[What you will do] The output should be every line below that includes the word "reflexivity".

[Supplied records]
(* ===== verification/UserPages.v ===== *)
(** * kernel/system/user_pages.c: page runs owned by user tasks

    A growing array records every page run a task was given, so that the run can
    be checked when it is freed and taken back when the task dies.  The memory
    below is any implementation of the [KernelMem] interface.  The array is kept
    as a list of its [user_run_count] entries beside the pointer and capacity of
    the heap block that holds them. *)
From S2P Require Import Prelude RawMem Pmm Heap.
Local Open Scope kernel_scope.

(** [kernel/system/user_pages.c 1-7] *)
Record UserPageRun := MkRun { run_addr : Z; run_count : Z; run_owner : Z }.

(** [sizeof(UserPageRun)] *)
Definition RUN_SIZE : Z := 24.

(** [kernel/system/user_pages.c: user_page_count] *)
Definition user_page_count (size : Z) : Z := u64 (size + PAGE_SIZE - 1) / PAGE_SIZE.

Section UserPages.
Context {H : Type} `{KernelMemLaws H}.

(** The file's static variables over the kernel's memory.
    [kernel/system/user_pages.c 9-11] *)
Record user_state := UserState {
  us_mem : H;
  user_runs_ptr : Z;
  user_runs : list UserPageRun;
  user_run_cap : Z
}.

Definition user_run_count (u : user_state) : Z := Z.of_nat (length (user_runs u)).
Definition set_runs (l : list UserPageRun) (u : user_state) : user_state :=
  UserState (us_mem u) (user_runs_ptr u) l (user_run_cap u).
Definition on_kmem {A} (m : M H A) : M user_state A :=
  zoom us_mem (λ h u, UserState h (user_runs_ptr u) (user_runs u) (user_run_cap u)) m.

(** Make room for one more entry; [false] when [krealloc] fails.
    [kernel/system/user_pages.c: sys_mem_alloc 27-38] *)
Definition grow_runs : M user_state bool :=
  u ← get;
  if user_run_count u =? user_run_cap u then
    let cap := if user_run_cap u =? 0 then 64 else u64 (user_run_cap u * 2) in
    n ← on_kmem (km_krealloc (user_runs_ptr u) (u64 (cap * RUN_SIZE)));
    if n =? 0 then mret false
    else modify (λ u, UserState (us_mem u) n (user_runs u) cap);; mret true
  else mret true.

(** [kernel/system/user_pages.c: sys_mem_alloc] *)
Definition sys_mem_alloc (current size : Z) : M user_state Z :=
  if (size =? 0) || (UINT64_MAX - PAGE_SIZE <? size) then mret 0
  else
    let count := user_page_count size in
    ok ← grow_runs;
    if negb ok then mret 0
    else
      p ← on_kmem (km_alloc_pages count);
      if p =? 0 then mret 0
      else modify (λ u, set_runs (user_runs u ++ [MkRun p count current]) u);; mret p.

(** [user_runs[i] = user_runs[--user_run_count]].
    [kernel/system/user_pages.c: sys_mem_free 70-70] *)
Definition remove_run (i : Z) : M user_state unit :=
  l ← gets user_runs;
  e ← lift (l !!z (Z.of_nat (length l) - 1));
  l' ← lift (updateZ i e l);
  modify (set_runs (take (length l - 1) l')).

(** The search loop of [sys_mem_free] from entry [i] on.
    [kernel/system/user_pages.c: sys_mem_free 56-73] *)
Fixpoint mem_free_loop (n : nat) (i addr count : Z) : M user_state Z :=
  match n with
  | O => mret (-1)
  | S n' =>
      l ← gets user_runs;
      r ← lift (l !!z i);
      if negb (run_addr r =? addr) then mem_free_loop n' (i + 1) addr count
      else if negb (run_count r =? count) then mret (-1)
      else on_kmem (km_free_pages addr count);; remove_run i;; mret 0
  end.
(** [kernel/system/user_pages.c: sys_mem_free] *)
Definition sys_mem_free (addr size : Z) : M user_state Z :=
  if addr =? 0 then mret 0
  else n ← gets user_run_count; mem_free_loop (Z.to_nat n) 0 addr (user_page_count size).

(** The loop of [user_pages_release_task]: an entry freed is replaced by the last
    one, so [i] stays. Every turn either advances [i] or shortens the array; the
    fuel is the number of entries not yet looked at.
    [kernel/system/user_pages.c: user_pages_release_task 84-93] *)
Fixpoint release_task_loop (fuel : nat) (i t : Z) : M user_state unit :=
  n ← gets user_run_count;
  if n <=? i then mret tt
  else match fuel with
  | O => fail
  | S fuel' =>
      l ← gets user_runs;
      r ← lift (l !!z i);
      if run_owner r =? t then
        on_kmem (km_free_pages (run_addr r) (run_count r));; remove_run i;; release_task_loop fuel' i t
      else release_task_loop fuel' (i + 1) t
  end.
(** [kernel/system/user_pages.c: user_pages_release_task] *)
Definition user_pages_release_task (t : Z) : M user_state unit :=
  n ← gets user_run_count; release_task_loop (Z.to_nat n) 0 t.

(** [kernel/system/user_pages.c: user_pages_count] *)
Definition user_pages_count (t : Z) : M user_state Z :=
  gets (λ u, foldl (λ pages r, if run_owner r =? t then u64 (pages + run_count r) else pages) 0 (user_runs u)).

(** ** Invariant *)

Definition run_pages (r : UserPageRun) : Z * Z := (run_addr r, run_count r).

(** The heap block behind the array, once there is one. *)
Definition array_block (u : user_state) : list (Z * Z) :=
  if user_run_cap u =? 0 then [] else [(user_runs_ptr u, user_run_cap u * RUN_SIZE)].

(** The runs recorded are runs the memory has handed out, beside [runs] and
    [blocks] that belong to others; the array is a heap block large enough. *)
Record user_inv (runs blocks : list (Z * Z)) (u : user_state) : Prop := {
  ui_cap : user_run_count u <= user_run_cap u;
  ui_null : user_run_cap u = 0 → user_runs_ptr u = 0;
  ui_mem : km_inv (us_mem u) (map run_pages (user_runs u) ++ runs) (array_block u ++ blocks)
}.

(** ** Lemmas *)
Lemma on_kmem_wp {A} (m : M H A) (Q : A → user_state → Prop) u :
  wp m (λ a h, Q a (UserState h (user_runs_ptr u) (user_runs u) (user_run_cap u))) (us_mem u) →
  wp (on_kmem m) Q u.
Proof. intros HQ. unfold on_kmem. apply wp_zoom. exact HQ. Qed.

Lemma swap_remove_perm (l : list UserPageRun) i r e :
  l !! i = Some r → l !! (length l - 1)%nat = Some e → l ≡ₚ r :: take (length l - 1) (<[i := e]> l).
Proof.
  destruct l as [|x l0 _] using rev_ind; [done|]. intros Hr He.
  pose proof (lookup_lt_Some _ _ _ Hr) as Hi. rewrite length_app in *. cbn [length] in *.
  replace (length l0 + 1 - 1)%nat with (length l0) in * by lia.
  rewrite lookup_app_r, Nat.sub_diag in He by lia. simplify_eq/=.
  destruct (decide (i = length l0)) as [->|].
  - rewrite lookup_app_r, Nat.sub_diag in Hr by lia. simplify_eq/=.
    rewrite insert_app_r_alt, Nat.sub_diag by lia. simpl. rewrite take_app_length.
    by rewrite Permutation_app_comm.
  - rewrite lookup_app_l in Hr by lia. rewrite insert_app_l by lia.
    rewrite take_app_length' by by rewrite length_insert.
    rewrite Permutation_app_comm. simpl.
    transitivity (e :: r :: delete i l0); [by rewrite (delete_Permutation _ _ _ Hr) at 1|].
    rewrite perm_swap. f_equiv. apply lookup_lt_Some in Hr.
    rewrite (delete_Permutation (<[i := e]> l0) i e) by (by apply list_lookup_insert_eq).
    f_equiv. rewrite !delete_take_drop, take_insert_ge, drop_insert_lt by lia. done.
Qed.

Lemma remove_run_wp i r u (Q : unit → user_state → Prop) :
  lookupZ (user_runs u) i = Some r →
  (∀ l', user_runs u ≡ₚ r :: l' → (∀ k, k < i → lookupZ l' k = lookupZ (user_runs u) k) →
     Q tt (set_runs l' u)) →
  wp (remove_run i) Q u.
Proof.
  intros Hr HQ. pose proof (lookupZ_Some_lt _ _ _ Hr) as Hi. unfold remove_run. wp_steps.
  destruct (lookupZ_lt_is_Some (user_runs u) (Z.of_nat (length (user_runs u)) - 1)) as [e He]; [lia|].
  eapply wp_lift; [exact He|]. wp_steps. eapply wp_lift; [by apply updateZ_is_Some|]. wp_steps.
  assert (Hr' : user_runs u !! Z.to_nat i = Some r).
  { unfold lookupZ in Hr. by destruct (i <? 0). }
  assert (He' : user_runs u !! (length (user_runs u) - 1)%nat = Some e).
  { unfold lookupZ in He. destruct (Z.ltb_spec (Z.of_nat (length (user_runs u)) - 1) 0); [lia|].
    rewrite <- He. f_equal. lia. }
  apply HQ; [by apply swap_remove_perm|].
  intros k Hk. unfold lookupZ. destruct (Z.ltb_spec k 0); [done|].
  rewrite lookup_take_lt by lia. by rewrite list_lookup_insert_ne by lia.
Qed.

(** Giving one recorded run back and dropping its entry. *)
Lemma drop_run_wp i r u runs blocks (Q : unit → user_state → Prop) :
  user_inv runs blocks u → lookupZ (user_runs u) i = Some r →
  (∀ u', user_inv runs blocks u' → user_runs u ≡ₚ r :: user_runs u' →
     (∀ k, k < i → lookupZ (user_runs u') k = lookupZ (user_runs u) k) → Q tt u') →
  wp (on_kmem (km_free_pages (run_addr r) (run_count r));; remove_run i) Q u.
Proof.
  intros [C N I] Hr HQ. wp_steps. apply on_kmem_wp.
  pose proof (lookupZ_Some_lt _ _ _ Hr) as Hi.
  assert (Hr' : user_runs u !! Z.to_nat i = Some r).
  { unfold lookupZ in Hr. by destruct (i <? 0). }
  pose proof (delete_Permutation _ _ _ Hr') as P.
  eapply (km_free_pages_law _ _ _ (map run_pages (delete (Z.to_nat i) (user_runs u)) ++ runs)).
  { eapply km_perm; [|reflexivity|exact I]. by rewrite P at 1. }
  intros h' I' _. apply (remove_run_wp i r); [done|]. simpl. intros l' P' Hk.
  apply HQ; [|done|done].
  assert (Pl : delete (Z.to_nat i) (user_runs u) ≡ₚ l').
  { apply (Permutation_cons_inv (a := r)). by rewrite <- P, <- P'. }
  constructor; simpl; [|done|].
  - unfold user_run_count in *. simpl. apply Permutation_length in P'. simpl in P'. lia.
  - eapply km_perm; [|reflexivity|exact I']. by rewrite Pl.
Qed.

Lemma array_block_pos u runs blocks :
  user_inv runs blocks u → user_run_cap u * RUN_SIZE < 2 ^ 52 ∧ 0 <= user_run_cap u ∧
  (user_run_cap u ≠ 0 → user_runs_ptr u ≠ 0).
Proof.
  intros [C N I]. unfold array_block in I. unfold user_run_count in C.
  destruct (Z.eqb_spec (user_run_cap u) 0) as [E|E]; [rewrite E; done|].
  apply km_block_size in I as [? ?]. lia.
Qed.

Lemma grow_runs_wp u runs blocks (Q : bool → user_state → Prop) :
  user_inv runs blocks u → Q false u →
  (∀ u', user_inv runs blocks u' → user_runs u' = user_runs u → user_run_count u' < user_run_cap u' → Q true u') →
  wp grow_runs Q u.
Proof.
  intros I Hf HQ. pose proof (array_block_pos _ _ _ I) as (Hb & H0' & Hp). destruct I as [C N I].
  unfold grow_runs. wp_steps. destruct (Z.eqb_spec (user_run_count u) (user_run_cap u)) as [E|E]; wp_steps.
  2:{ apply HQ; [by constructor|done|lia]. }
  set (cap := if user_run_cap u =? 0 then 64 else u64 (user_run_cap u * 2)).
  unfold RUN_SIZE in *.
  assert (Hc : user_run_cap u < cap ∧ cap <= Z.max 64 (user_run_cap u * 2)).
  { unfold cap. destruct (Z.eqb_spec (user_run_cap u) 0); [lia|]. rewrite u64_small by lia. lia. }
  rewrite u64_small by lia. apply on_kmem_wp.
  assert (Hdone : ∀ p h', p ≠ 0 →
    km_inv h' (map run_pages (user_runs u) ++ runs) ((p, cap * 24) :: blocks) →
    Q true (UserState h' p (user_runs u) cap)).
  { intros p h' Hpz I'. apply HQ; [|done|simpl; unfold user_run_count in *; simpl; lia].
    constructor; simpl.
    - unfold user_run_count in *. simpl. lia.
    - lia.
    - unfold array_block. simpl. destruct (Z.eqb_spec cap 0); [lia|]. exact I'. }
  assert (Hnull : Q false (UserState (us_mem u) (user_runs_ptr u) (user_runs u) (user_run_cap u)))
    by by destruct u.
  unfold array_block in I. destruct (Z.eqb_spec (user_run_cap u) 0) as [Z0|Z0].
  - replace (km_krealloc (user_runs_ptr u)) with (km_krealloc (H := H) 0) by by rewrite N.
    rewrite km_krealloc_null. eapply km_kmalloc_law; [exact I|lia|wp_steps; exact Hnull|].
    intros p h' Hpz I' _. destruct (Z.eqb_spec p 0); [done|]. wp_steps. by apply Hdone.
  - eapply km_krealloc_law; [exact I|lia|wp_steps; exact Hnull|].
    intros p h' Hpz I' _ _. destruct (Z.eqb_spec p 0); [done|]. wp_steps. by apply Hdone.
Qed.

[Result of the task]
  { eapply km_perm; [|reflexivity|exact I]. by rewrite P at 1. }
  - eapply km_perm; [|reflexivity|exact I']. by rewrite Pl.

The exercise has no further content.